La croissance des centres de données dans l'État de Washington ne répartit pas ses impacts de manière neutre. Un rapport de Front and Centered montre que 57% des 81 installations analysées se trouvent dans les secteurs censitaires comptant les plus fortes proportions de personnes racisées, contre 2% dans les secteurs les moins concernés.
L'étude a croisé les emplacements connus avec la carte publique des disparités de santé environnementale, qui combine pollution, qualité de l'eau, pauvreté et autres facteurs. Près de la moitié des installations, soit 47%, sont dans des communautés exposées à certains des risques cumulés les plus élevés.
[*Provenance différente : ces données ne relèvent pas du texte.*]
(* ===== verification/K8sNormalizer.v ===== *)
(** * Normalizing Kubernetes objects

    [internal/providers/kubernetes/model.go] and [normalizer.go]: service
    accounts, pods, role bindings and roles, decoded from their JSON payloads,
    become identities, workloads and permission policies.  The JSON parser is a
    parameter; the call's context is taken not to be cancelled. *)
From S2P Require Import Prelude GoStrings GoCollections GoTime GoText ScanDomain GraphContract Scanner.

(** ** The objects *)
Record ObjectMeta := mkMeta { om_Name : string; om_Namespace : string; om_Labels : gmap string string }.
Record ServiceAccount := mkServiceAccount { sa_Kind : string; sa_Metadata : ObjectMeta }.
Record RoleRef := mkRoleRef { rr_Kind : string; rr_Name : string }.
Record Subject := mkSubject { sub_Kind : string; sub_Name : string; sub_Namespace : string }.
Record RoleBinding := mkRoleBinding {
  rb_Kind : string; rb_Metadata : ObjectMeta; rb_RoleRef : RoleRef; rb_Subjects : list Subject }.
Record Pod := mkPod { pod_Kind : string; pod_Metadata : ObjectMeta; pod_ServiceAccountName : string }.
Record PolicyRule := mkPolicyRule {
  pr_APIGroups : list string; pr_Resources : list string; pr_Verbs : list string; pr_NonResourceURLs : list string }.
Record RBACRole := mkRole { role_Kind : string; role_Metadata : ObjectMeta; role_Rules : list PolicyRule }.

(** *** Decoding

    [json.Unmarshal] visits an object's members in order and stores each in the
    field whose name it equals up to case; [null] changes nothing in a string
    or a struct and empties a list or a map.  A member no field is named after
    is skipped.  [None] is a value of the wrong type. *)
Definition json_fields {A} (set : string → any → A → option A) (init : A) (v : any) : option A :=
  match v with
  | ANil => Some init
  | AMap m => foldl (λ acc kv, acc ≫= set kv.1 kv.2) (Some init) m
  | _ => None
  end.
Definition json_string (old : string) (v : any) : option string :=
  match v with AString s => Some s | ANil => Some old | _ => None end.
Definition json_list {A} (decode : any → option A) (v : any) : option (list A) :=
  match v with AList l => mapM decode l | ANil => Some [] | _ => None end.
Definition json_labels (old : gmap string string) (v : any) : option (gmap string string) :=
  match v with
  | ANil => Some ∅
  | AMap m => foldl (λ acc kv, labels ← acc; s ← json_string "" kv.2; Some (<[kv.1 := s]> labels)) (Some old) m
  | _ => None
  end.

Definition zero_meta : ObjectMeta := mkMeta "" "" ∅.
Definition decode_meta (old : ObjectMeta) : any → option ObjectMeta :=
  json_fields (λ k v m,
    if EqualFold k "name" then s ← json_string (om_Name m) v; Some (mkMeta s (om_Namespace m) (om_Labels m))
    else if EqualFold k "namespace" then s ← json_string (om_Namespace m) v; Some (mkMeta (om_Name m) s (om_Labels m))
    else if EqualFold k "labels" then l ← json_labels (om_Labels m) v; Some (mkMeta (om_Name m) (om_Namespace m) l)
    else Some m) old.
Definition decode_service_account : any → option ServiceAccount :=
  json_fields (λ k v x,
    if EqualFold k "kind" then s ← json_string (sa_Kind x) v; Some (mkServiceAccount s (sa_Metadata x))
    else if EqualFold k "metadata" then m ← decode_meta (sa_Metadata x) v; Some (mkServiceAccount (sa_Kind x) m)
    else Some x) (mkServiceAccount "" zero_meta).
Definition decode_pod : any → option Pod :=
  json_fields (λ k v x,
    if EqualFold k "kind" then s ← json_string (pod_Kind x) v; Some (mkPod s (pod_Metadata x) (pod_ServiceAccountName x))
    else if EqualFold k "metadata" then
      m ← decode_meta (pod_Metadata x) v; Some (mkPod (pod_Kind x) m (pod_ServiceAccountName x))
    else if EqualFold k "spec" then
      s ← json_fields (λ k v old, if EqualFold k "serviceAccountName" then json_string old v else Some old)
            (pod_ServiceAccountName x) v;
      Some (mkPod (pod_Kind x) (pod_Metadata x) s)
    else Some x) (mkPod "" zero_meta "").
Definition decode_role_ref (old : RoleRef) : any → option RoleRef :=
  json_fields (λ k v x,
    if EqualFold k "kind" then s ← json_string (rr_Kind x) v; Some (mkRoleRef s (rr_Name x))
    else if EqualFold k "name" then s ← json_string (rr_Name x) v; Some (mkRoleRef (rr_Kind x) s)
    else Some x) old.
Definition decode_subject : any → option Subject :=
  json_fields (λ k v x,
    if EqualFold k "kind" then s ← json_string (sub_Kind x) v; Some (mkSubject s (sub_Name x) (sub_Namespace x))
    else if EqualFold k "name" then s ← json_string (sub_Name x) v; Some (mkSubject (sub_Kind x) s (sub_Namespace x))
    else if EqualFold k "namespace" then s ← json_string (sub_Namespace x) v; Some (mkSubject (sub_Kind x) (sub_Name x) s)
    else Some x) (mkSubject "" "" "").
Definition decode_role_binding : any → option RoleBinding :=
  json_fields (λ k v x,
    if EqualFold k "kind" then
      s ← json_string (rb_Kind x) v; Some (mkRoleBinding s (rb_Metadata x) (rb_RoleRef x) (rb_Subjects x))
    else if EqualFold k "metadata" then
      m ← decode_meta (rb_Metadata x) v; Some (mkRoleBinding (rb_Kind x) m (rb_RoleRef x) (rb_Subjects x))
    else if EqualFold k "roleRef" then
      r ← decode_role_ref (rb_RoleRef x) v; Some (mkRoleBinding (rb_Kind x) (rb_Metadata x) r (rb_Subjects x))
    else if EqualFold k "subjects" then
      l ← json_list decode_subject v; Some (mkRoleBinding (rb_Kind x) (rb_Metadata x) (rb_RoleRef x) l)
    else Some x) (mkRoleBinding "" zero_meta (mkRoleRef "" "") []).
Definition json_strings : any → option (list string) := json_list (json_string "").
Definition decode_rule : any → option PolicyRule :=
  json_fields (λ k v x,
    if EqualFold k "apiGroups" then
      l ← json_strings v; Some (mkPolicyRule l (pr_Resources x) (pr_Verbs x) (pr_NonResourceURLs x))
    else if EqualFold k "resources" then
      l ← json_strings v; Some (mkPolicyRule (pr_APIGroups x) l (pr_Verbs x) (pr_NonResourceURLs x))
    else if EqualFold k "verbs" then
      l ← json_strings v; Some (mkPolicyRule (pr_APIGroups x) (pr_Resources x) l (pr_NonResourceURLs x))
    else if EqualFold k "nonResourceURLs" then
      l ← json_strings v; Some (mkPolicyRule (pr_APIGroups x) (pr_Resources x) (pr_Verbs x) l)
    else Some x) (mkPolicyRule [] [] [] []).
Definition decode_role : any → option RBACRole :=
  json_fields (λ k v x,
    if EqualFold k "kind" then s ← json_string (role_Kind x) v; Some (mkRole s (role_Metadata x) (role_Rules x))
    else if EqualFold k "metadata" then m ← decode_meta (role_Metadata x) v; Some (mkRole (role_Kind x) m (role_Rules x))
    else if EqualFold k "rules" then l ← json_list decode_rule v; Some (mkRole (role_Kind x) (role_Metadata x) l)
    else Some x) (mkRole "" zero_meta []).

(** [if err := json.Unmarshal(asset.Payload, &x); err != nil { return ...,
    fmt.Errorf("decode <what> asset[%d]: %w", i, err) }]. *)
Definition unmarshal `{JSON} {A} (decode : any → option A) (what : string) (i : nat) (asset : RawAsset) : result A :=
  match json_parse (ra_Payload asset) ≫= decode with
  | Some x => Ok x
  | None => Err (Wrap ("decode " +:+ what +:+ " asset[" +:+ Itoa (Z.of_nat i) +:+ "]") (Errorf "invalid JSON"))
  end.

(** ** Node ids *)
Definition serviceAccountID (namespace name : string) : string :=
  "k8s:identity:sa:" +:+ TrimSpace namespace +:+ String ":" (TrimSpace name).
Definition workloadID (namespace name : string) : string :=
  "k8s:workload:pod:" +:+ TrimSpace namespace +:+ String ":" (TrimSpace name).
Definition policyID (scope name identityID : string) : string :=
  "k8s:policy:" +:+ ToLower (TrimSpace scope) +:+ String ":" (TrimSpace name +:+ String ":" (TrimSpace identityID)).
Definition roleRuleKey (kind namespace name : string) : string :=
  let k := ToLower (TrimSpace kind) in
  let n := ToLower (TrimSpace name) in
  let ns := ToLower (TrimSpace namespace) in
  if decide (n = "") then ""
  else if decide (k = "clusterrole") then "cluster::" +:+ n
  else if decide (ns = "") then ""
  else "namespace::" +:+ ns +:+ "::" +:+ n.
Definition label (labels : gmap string string) (key : string) : string := default "" (labels !! key).
Definition ownerHint (labels : gmap string string) : string :=
  default "" (head (nonempty_map TrimSpace [label labels "owner"; label labels "team"; label labels "service"])).

(** ** Statements *)
Definition normalizeRuleValues (values : list string) : list string := unique (nonempty_map canon values).
Definition allow_statement (actions resources : list string) : list (string * any) :=
  [("effect", AString "Allow"); ("actions", AStrings actions); ("resources", AStrings resources)].
Definition rule_statement (rule : PolicyRule) : option (list (string * any)) :=
  let actions := normalizeRuleValues (pr_Verbs rule) in
  let resources := normalizeRuleValues (pr_Resources rule ++ pr_NonResourceURLs rule) in
  if is_nil actions || is_nil resources then None else Some (allow_statement actions resources).
Definition statementsForPolicyRules (rules : list PolicyRule) : list (list (string * any)) := omap rule_statement rules.
Definition statementsForRole (roleName : string) : list (list (string * any)) :=
  let normalized := ToLower (TrimSpace roleName) in
  if bool_decide (normalized ∈ ["cluster-admin"; "admin"]) then [allow_statement ["*"] ["*"]]
  else if bool_decide (normalized ∈ ["view"; "read"; "reader"]) then [allow_statement ["get"; "list"; "watch"] ["*"]]
  else if bool_decide (normalized = "edit") then
    [allow_statement ["get"; "list"; "watch"; "create"; "update"; "patch"] ["*"]]
  else [].

Abbreviation role_table := (gmap string (list (list (string * any)))).
Definition resolveBindingStatements (binding : RoleBinding) (roleStatements : role_table) : list (list (string * any)) :=
  let roleKind := TrimSpace (rr_Kind (rb_RoleRef binding)) in
  let roleName := TrimSpace (rr_Name (rb_RoleRef binding)) in
  let roleNamespace := if EqualFold roleKind "Role" then TrimSpace (om_Namespace (rb_Metadata binding)) else "" in
  let key := roleRuleKey roleKind roleNamespace roleName in
  let found := if nonempty key then default [] (roleStatements !! key) else [] in
  if is_nil found then statementsForRole roleName else found.

(** ** [Normalize] *)

(** The entry a role adds to the table, if any. *)
Definition role_entry (role : RBACRole) : option (string * list (list (string * any))) :=
  let key := roleRuleKey (role_Kind role) (om_Namespace (role_Metadata role)) (om_Name (role_Metadata role)) in
  let statements := statementsForPolicyRules (role_Rules role) in
  if bool_decide (key = "") || is_nil statements then None else Some (key, statements).

Inductive entity := EIdentity (i : Identity) | EWorkload (w : Workload) | EPolicy (p : Policy).

Definition service_account_entity (asset : RawAsset) (sa : ServiceAccount) : list entity :=
  let ns := TrimSpace (om_Namespace (sa_Metadata sa)) in
  let name := TrimSpace (om_Name (sa_Metadata sa)) in
  if bool_decide (ns = "") || bool_decide (name = "") then []
  else
    let identityID := serviceAccountID ns name in
    [EIdentity {| id_ID := identityID; id_Provider := "kubernetes"; id_Type := "service_account"; id_IdentityKind := "";
                  id_ManagedBy := ""; id_Name := ns +:+ "/" +:+ name; id_ARN := identityID;
                  id_OwnerHint := ownerHint (om_Labels (sa_Metadata sa)); id_CreatedAt := time_zero; id_LastUsedAt := None |}].
Definition pod_entity (pod : Pod) : list entity :=
  let ns := TrimSpace (om_Namespace (pod_Metadata pod)) in
  let name := TrimSpace (om_Name (pod_Metadata pod)) in
  let saName := TrimSpace (pod_ServiceAccountName pod) in
  if bool_decide (ns = "") || bool_decide (name = "") then []
  else
    let saName := if decide (saName = "") then "default" else saName in
    [EWorkload {| wl_ID := workloadID ns name; wl_Provider := "kubernetes"; wl_Type := "pod"; wl_Name := ns +:+ "/" +:+ name;
                  wl_RawRef := serviceAccountID ns saName |}].

(** The namespace and name of the service account a subject means, if it means
    one. *)
Definition subject_account (binding : RoleBinding) (subject : Subject) : option (string * string) :=
  if negb (EqualFold (TrimSpace (sub_Kind subject)) "ServiceAccount") then None
  else
    let ns := TrimSpace (sub_Namespace subject) in
    let ns := if decide (ns = "") then TrimSpace (om_Namespace (rb_Metadata binding)) else ns in
    let name := TrimSpace (sub_Name subject) in
    if bool_decide (ns = "") || bool_decide (name = "") then None else Some (ns, name).
Definition binding_scope (binding : RoleBinding) : string :=
  let scope := TrimSpace (om_Namespace (rb_Metadata binding)) in
  if decide (scope = "") then "cluster" else scope.
Definition subject_policy (asset : RawAsset) (binding : RoleBinding) (statements : list (list (string * any)))
    (account : string * string) : Policy :=
  let bindingName := TrimSpace (om_Name (rb_Metadata binding)) in
  let identityID := serviceAccountID account.1 account.2 in
  {| pol_ID := policyID (binding_scope binding) bindingName identityID; pol_Provider := "kubernetes"; pol_Name := bindingName;
     pol_Document := ra_Payload asset;
     pol_Normalized := [("policy_type", AString "permission"); ("identity_id", AString identityID); ("statements", AMaps statements)];
     pol_RawRef := ra_SourceID asset |}.
Definition binding_entities (roleStatements : role_table) (asset : RawAsset) (binding : RoleBinding) : list entity :=
  let statements := resolveBindingStatements binding roleStatements in
  if bool_decide (TrimSpace (om_Name (rb_Metadata binding)) = "") || is_nil statements then []
  else EPolicy ∘ subject_policy asset binding statements <$> omap (subject_account binding) (rb_Subjects binding).

Section normalize.
Context `{JSON}.

(** [for i, asset := range raw] with the results appended. *)
Fixpoint each_asset {A} (f : nat → RawAsset → result (list A)) (i : nat) (raw : list RawAsset) : result (list A) :=
  match raw with
  | [] => Ok []
  | asset :: raw => r ← f i asset; rest ← each_asset f (S i) raw; Ok (r ++ rest)
  end.

Definition asset_roles (i : nat) (asset : RawAsset) : result (list RBACRole) :=
  if decide (ra_Kind asset = "k8s_role") then role ← unmarshal decode_role "role" i asset; Ok [role] else Ok [].
Definition asset_entities (roleStatements : role_table) (i : nat) (asset : RawAsset) : result (list entity) :=
  if decide (ra_Kind asset = "k8s_service_account") then
    sa ← unmarshal decode_service_account "service account" i asset; Ok (service_account_entity asset sa)
  else if decide (ra_Kind asset = "k8s_pod") then pod ← unmarshal decode_pod "pod" i asset; Ok (pod_entity pod)
  else if decide (ra_Kind asset = "k8s_role_binding") then
    binding ← unmarshal decode_role_binding "role binding" i asset; Ok (binding_entities roleStatements asset binding)
  else Ok [].

(** Identities and policies whose id was already seen are skipped; workloads
    are not. *)
Definition bundle_of (entities : list entity) : NormalizedBundle :=
  {| b_Identities := dedup_by id_ID (omap (λ e, match e with EIdentity i => Some i | _ => None end) entities);
     b_Workloads := omap (λ e, match e with EWorkload w => Some w | _ => None end) entities;
     b_Policies := dedup_by pol_ID (omap (λ e, match e with EPolicy p => Some p | _ => None end) entities);
     b_Resources := []; b_Credentials := []; b_Agents := []; b_RuntimeEvents := [] |}.

Definition Normalize (raw : list RawAsset) : result NormalizedBundle :=
  roles ← each_asset asset_roles 0 raw;
  entities ← each_asset (asset_entities (collect role_entry roles)) 0 raw;
  Ok (bundle_of entities).
End normalize.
Le lien avec la race est plus fort qu'avec le revenu.
L'abondance hydroélectrique et les grandes entreprises technologiques attirent les projets, mais ceux-ci consomment beaucoup d'électricité, d'eau et de terrain. Ils utilisent aussi des groupes diesel et produisent des déchets électroniques. Ces pressions s'ajoutent aux charges subies par les communautés autochtones, immigrées, pauvres et racisées.
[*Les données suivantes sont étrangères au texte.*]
(** ** The whole scan *)
Lemma k8s_parse_access a r :
  canon a = a → a ≠ "" → no_byte ":" a → canon r = r → r ≠ "" → parseAccessNode (accessNodeID a r) = Some (a, r).
Proof.
  intros Ha Hne Hc Hr Hne'.
  assert (TrimSpace a = a) as Ea by (rewrite <-Ha; apply TrimSpace_canon).
  assert (TrimSpace r = r) as Er by (rewrite <-Hr; apply TrimSpace_canon).
  unfold parseAccessNode, accessNodeID. rewrite HasPrefix_app, TrimPrefix_app, Ea, Er. cbn [negb].
  rewrite SplitN_two, Ea, Er by done. by rewrite !bool_decide_false.
Qed.

Section scan.
Context `{JSON, SHA256Hex, SortSlice} (raw : list RawAsset) (b : NormalizedBundle).
Context (Hb : Normalize raw = Ok b) (Hn : well_named raw).
Context (Hsrc : ∀ asset, asset ∈ raw → present (ra_SourceID asset) = true).
Context (collector : result (list RawAsset * list SourceError)) (errs : list SourceError) (timestamp rules_now now : Z).
Context (Hc : collector = Ok (raw, errs)) (Hts : IsZero timestamp = false).

Lemma scan_of_accepted :
  ValidateNormalizedBundle b = Ok tt →
  ∃ r, Run (k8s_scanner collector timestamp rules_now) now = Ok r ∧ ResolvePermissions b = Ok (sr_Permissions r) ∧
    sr_Findings r = Evaluate rules_now b (ResolveRelationships timestamp b (sr_Permissions r)).
Proof.
  intros Hv. destruct (permissions_resolved raw b Hb Hn) as (perms & Hperms & Hall & _).
  pose proof (edges_accepted raw b Hb Hn perms timestamp Hall Hv Hts) as Hg.
  unfold Run, RunWithPhase, k8s_scanner. cbn. rewrite Hc. cbn. rewrite Hb. cbn. rewrite Hv. cbn. rewrite Hperms. cbn. rewrite Hg. cbn.
  by eexists.
Qed.

Lemma scan_completes :
  (∃ r, Run (k8s_scanner collector timestamp rules_now) now = Ok r) ↔ NoDup (pod_names raw) ∧ bound_accounts_collected raw.
Proof.
  rewrite <-(bundle_accepted raw b Hb Hn Hsrc). split.
  - intros [r Hr]. unfold Run in Hr. destruct (RunWithPhase _ _) as [phases res] eqn:E. cbn in Hr. subst res.
    apply RunWithPhase_contracts in E as (_ & Ec & En & Hv & _). cbn in Ec, En. rewrite Hc in Ec. injection Ec as E1 _.
    rewrite <-E1, Hb in En. by injection En as ->.
  - intros Hv. destruct (scan_of_accepted Hv) as (r & Hr & _). by exists r.
Qed.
Les centres utilisent déjà environ 6% de l'électricité de l'État. Dans le comté de Grant, où 45% des habitants sont hispaniques, ils absorbent 37% de l'énergie. L'extension du réseau et la crainte de factures plus élevées déplacent le débat vers le logement, la terre et le coût de la vie.
Les entretiens avec 29 organisations de première ligne font ressortir la demande électrique, l'eau, la pollution, l'accessibilité financière et le manque de participation. Le contrôle est fragmenté entre zonage local, permis de construire et autorités étatiques de l'air, de l'eau et de l'énergie, sans liste publique unique.
Front and Centered demande un moratoire sur les nouveaux centres hyperscale et leur extension pendant la construction d'un cadre d'impact cumulatif. Spokane et Seattle ont déjà adopté des pauses temporaires. L'industrie invoque emplois et croissance, mais son organisation n'a pas répondu à ce rapport.
Washington doit choisir entre l'examen isolé des projets et la reconnaissance de leur charge combinée sur le réseau, l'eau et la santé. Une régulation crédible exige un inventaire public, des données de consommation, l'étude des alternatives, la protection tarifaire et une participation précoce des communautés.